COLUMBUS, Ohio — The SPICE program works to raise awareness, money for people with special needs in Catholic parishes and schools. Founded 20 years ago by Eastmoor resident Bob Ryan and his wife Mary Ginn Ryan, the program has grown to several parishes within the Roman Catholic Diocese of Columbus.
Bob Ryan sees a ministry he created with his wife 20 years ago as “very Catholic.”
That’s because it’s focused on people with special needs, like his daughter, 26-year-old Megan Ryan, and he believes helping people like her follows Jesus’ teachings.
“It’s very inclusive, it’s very universal, it’s very accepting,” he said of SPICE, which stands for Special People in Catholic Education. “It’s pretty much based on Christ’s teachings. The parables, they weren’t about the all-stars and the athletes, they were about the lame and the sick.”
SPICE, created as a parish program at St. Catharine’s on the East Side 20 years ago, raises awareness and money for people with special needs in the more than a dozen parishes in the Columbus Diocese it now serves, Ryan said. Money raised for the program is used to help individual families or help parishes buy adaptive equipment or offer specialized resources. He estimates the program has raised more than $1.5 million at St. Catharine’s alone.
Ryan and his wife, Mary Ginn Ryan, founded the program in 1999, shortly after they enrolled Megan, who has Down syndrome, in kindergarten at St. Catharine School.
Enrolling a childlike Megan with special needs in a traditional public or private elementary school was unheard of at that time, he said.
But she was accepted by the staff and students, and now it’s no big deal thanks to the efforts of SPICE.
“We feel we’ve raised awareness,” Ryan said. “People say the best thing about SPICE is it’s helped to create and nurture a culture where special needs are recognized and help people realize they’re not alone.”
The program has also spread to at least three other states.
Among its services, SPICE has funded tutors, classroom aides, occupational or physical therapists and funds sign language interpreters at St. Catharine’s Sunday masses, Ryan said.
The hope, he said, is that people with special needs and their families realize they’re not alone.
“SPICE has emerged in our diocese as a significant program that has given many of our parishes ways to more effectively support a culture of inclusion within our schools,” Columbus Bishop Robert Brennan said in a statement. “A tenet of Catholic education is teaching our youth about the fundamental dignity of the human person.”
On Oct. 6, SPICE hosted a Mass of Inclusion at St. Catharine for the third year in a row, and, for the first time, the bishop gave the homily.

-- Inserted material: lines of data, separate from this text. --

(* ===== verification/KernelArgs.v ===== *)
(** * Kernel boot arguments (src/kernelargs.go)

    [kernelArgs] is the Go map from keys to optional values.  Go iterates over
    a map in an unspecified order, so serialisation takes the order as an
    argument, and the theorems hold for every order. *)

From stdpp Require Import gmap strings list.
From Stdlib Require Import Ascii.
From S2P Require Import Prelude GoStrings.

Open Scope string_scope.

Abbreviation kernelArgs := (gmap string (option string)).

(** [order] is a possible result of ranging over the map. *)
Definition iteration_order (kargs : kernelArgs) (order : list (string * option string)) : Prop :=
  order ≡ₚ map_to_list kargs.

(** The [field] built in one iteration of [kernelArgs.String]. *)
Definition kernelArg_field (kv : string * option string) : string :=
  match kv.2 with
  | Some value => kv.1 +:+ "=" +:+ value
  | None => kv.1
  end.

(** [func (kargs kernelArgs) String() string], for one iteration order. *)
Definition kernelArgs_String (order : list (string * option string)) : string :=
  strings_Join (kernelArg_field <$> order) " ".

(** The key and value of one field of the raw string. *)
Definition parse_field (kv : string) : string * option string :=
  match strings_SplitN2 kv "="%char with
  | [key; value] => (key, Some value)
  | key :: _ => (key, None)
  | [] => ("", None)
  end.

Definition add_arg (argMap : kernelArgs) (kv : string) : kernelArgs :=
  let '(key, value) := parse_field kv in <[key := value]> argMap.

(** [func parseKernelArgs(rawString string) kernelArgs] *)
Definition parseKernelArgs (rawString : string) : kernelArgs :=
  foldl add_arg ∅ (strings_Fields rawString).

(** A key and value that survive serialisation. *)
Definition arg_ok (kv : string * option string) : Prop :=
  cut "="%char kv.1 = None ∧ is_field (kernelArg_field kv).

(** Every entry of the map survives serialisation. *)
Definition args_ok (kargs : kernelArgs) : Prop :=
  map_Forall (λ k v, arg_ok (k, v)) kargs.

(** The value [parseKernelArgs] gives a key: that of its last occurrence. *)
Definition last_value (key : string) (fields : list string) : option (option string) :=
  snd <$> last (filter (λ kv, kv.1 = key) (parse_field <$> fields)).

(** ** Fields *)
Lemma parse_field_field kv : arg_ok kv → parse_field (kernelArg_field kv) = kv.
Proof.
  destruct kv as [k [v|]]; unfold arg_ok, kernelArg_field, parse_field, strings_SplitN2; simpl.
  - intros [Hk _]. change ("=" +:+ v) with (String "="%char v). by rewrite cut_app.
  - intros [Hk _]. by rewrite Hk.
Qed.

Lemma field_parse_field s : kernelArg_field (parse_field s) = s.
Proof.
  unfold parse_field, strings_SplitN2. destruct (cut "=" s) as [[k v]|] eqn:Hc; [|done].
  by destruct (cut_Some _ _ _ _ Hc) as [-> _].
Qed.

Lemma parse_field_ok s : is_field s → arg_ok (parse_field s).
Proof.
  intros Hs. split; [|by rewrite field_parse_field].
  unfold parse_field, strings_SplitN2. destruct (cut "=" s) as [[k v]|] eqn:Hc; [|done].
  by destruct (cut_Some _ _ _ _ Hc) as [_ ?].
Qed.

(** ** Folding the fields into the map *)
Lemma add_arg_ok m s : args_ok m → is_field s → args_ok (add_arg m s).
Proof.
  intros Hm Hs. unfold add_arg. pose proof (parse_field_ok s Hs) as Hok.
  destruct (parse_field s) as [k v]. by apply map_Forall_insert_2.
Qed.

Lemma foldl_add_arg_ok l m : args_ok m → Forall is_field l → args_ok (foldl add_arg m l).
Proof.
  intros Hm Hl. revert m Hm. induction Hl; simpl; [done|]. auto using add_arg_ok.
Qed.

Lemma foldl_add_arg_lookup l m k :
  foldl add_arg m l !! k = match last_value k l with Some v => Some v | None => m !! k end.
Proof.
  revert m. induction l as [|s l IH] using rev_ind; intros m; [done|].
  rewrite foldl_app. unfold last_value, add_arg at 1. cbn [foldl].
  rewrite fmap_app, filter_app. cbn [fmap list_fmap].
  destruct (parse_field s) as [k' v] eqn:Hs.
  rewrite filter_cons, filter_nil. cbn [fst].
  destruct (decide (k' = k)) as [->|Hk].
  - rewrite last_snoc. by rewrite lookup_insert_eq.
  - rewrite app_nil_r, lookup_insert_ne by done. apply IH.
Qed.

Lemma foldl_add_arg_list l m :
  Forall arg_ok l → NoDup l.*1 → (∀ k, k ∈ l.*1 → m !! k = None) →
  foldl add_arg m (kernelArg_field <$> l) = list_to_map l ∪ m.
Proof.
  intros Hok. revert m. induction Hok as [|[k v] l Hkv Hok IH]; intros m Hnd Hm.
  { cbn. by rewrite map_empty_union. }
  cbn [fmap list_fmap foldl]. rewrite IH.
  - unfold add_arg. rewrite parse_field_field by done. cbn.
    apply NoDup_cons in Hnd as [Hk Hnd].
    rewrite <- insert_union_l, insert_union_r; [done|].
    by apply not_elem_of_list_to_map_1.
  - by apply NoDup_cons in Hnd as [_ ?].
  - intros k' Hk'. unfold add_arg. rewrite parse_field_field by done. cbn.
    apply NoDup_cons in Hnd as [Hk Hnd].
    rewrite lookup_insert_ne by set_solver. apply Hm. by right.
Qed.

(** ** Theorems *)

Lemma parseKernelArgs_ok raw : args_ok (parseKernelArgs raw).
Proof. apply foldl_add_arg_ok; [apply map_Forall_empty | apply strings_Fields_fields]. Qed.

Lemma parse_String_order kargs order :
  args_ok kargs → iteration_order kargs order →
  parseKernelArgs (kernelArgs_String order) = kargs.
Proof.
  intros Hok Hord.
  assert (Forall arg_ok order) as Hall.
  { apply Forall_forall. intros [k v] Hin. rewrite Hord in Hin.
    apply elem_of_map_to_list in Hin. by apply (Hok k v). }
  unfold parseKernelArgs, kernelArgs_String. rewrite strings_Fields_Join.
  2: { apply Forall_fmap. eapply Forall_impl; [done|]. by intros kv [_ ?]. }
  assert (NoDup order.*1) as Hnd by (rewrite Hord; apply NoDup_fst_map_to_list).
  rewrite foldl_add_arg_list, map_union_empty by set_solver.
  erewrite list_to_map_proper; [apply list_to_map_to_list | done | exact Hord].
Qed.

(** Whatever order Go ranges over the map, the string [String] builds from
    parsed arguments parses back to the same map (bare keys, [key=] and
    [key=value] are kept apart). *)
Theorem kernelArgs_reparse raw order :
  iteration_order (parseKernelArgs raw) order →
  parseKernelArgs (kernelArgs_String order) = parseKernelArgs raw.
Proof. apply parse_String_order, parseKernelArgs_ok. Qed.

(** The arguments of the unit test, in a shuffled order. *)
Lemma kernelArgs_reparse_witness :
  let raw := "foo=bar blah doo=a=silly=val huh= bleh" in
  let order := [("bleh", None); ("doo", Some "a=silly=val"); ("foo", Some "bar");
                ("huh", Some ""); ("blah", None)] in
  iteration_order (parseKernelArgs raw) order ∧
  parseKernelArgs (kernelArgs_String order) = parseKernelArgs raw.
Proof.
  intros raw order.
  assert (iteration_order (parseKernelArgs raw) order) as Hord.
  { unfold iteration_order.
    replace (map_to_list (parseKernelArgs raw)) with
      (filter (λ _, True) (map_to_list (parseKernelArgs raw))) by (vm_compute; reflexivity).
    apply NoDup_Permutation_bis.
    - vm_compute. repeat (constructor; [set_solver|]). constructor.
    - vm_compute. lia.
    - vm_compute. set_solver. }
  split; [exact Hord | exact (kernelArgs_reparse raw order Hord)].
Defined.

(** The value of a key after parsing is that of the last field with this
    key: earlier duplicates are dropped, absent keys stay absent. *)
Theorem parseKernelArgs_lookup raw key :
  parseKernelArgs raw !! key = last_value key (strings_Fields raw).
Proof.
  unfold parseKernelArgs. rewrite foldl_add_arg_lookup.
  by destruct (last_value key (strings_Fields raw)).
Qed.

The point of a Mass of Inclusion is that it celebrates people with disabilities and their gifts, as well as having people with special needs filling the lay ministry roles during the mass.
The program has made a big difference for Marin Santorsola’s son, Peter, who started attending St. Catharine in first grade.
The now 12-year-old is on the autism spectrum and was often separated from his public school kindergarten classmates for different kinds of therapy. But once the family found St. Catharine, he was fully integrated into his class and the therapists and aides would come to him, Santorsola said.
“There’s really no stigma attached” to any of the disabilities the students might have, Santorsola said. “There’s just a really nice atmosphere of acceptance.”
Services that Peter had been taken out of public school class for, like speech therapy, are now integrated into class time and can benefit other students, she said.
“One big thing with SPICE is believing any time you’re helping one child learn better, all kids are being helped,” Santorsola said.
The fact that SPICE existed at the school, she added, was a huge reason why her family enrolled Peter there.
The ministry’s most recent challenge is working to raise money for an elevator to be installed as part of a capital project at St. Catharine’s, Ryan said. The $8 million parish project will be supported by a capital campaign going on now. During the planning phase of the project, an elevator was cut out of the budget, he said.
SPICE put out a matching grant and pledged $150,000 to go toward the elevator and believes the rest of the money will come through, Ryan said.
“There is a great passion for special needs,” he said. “It’s a tough thing not to support.”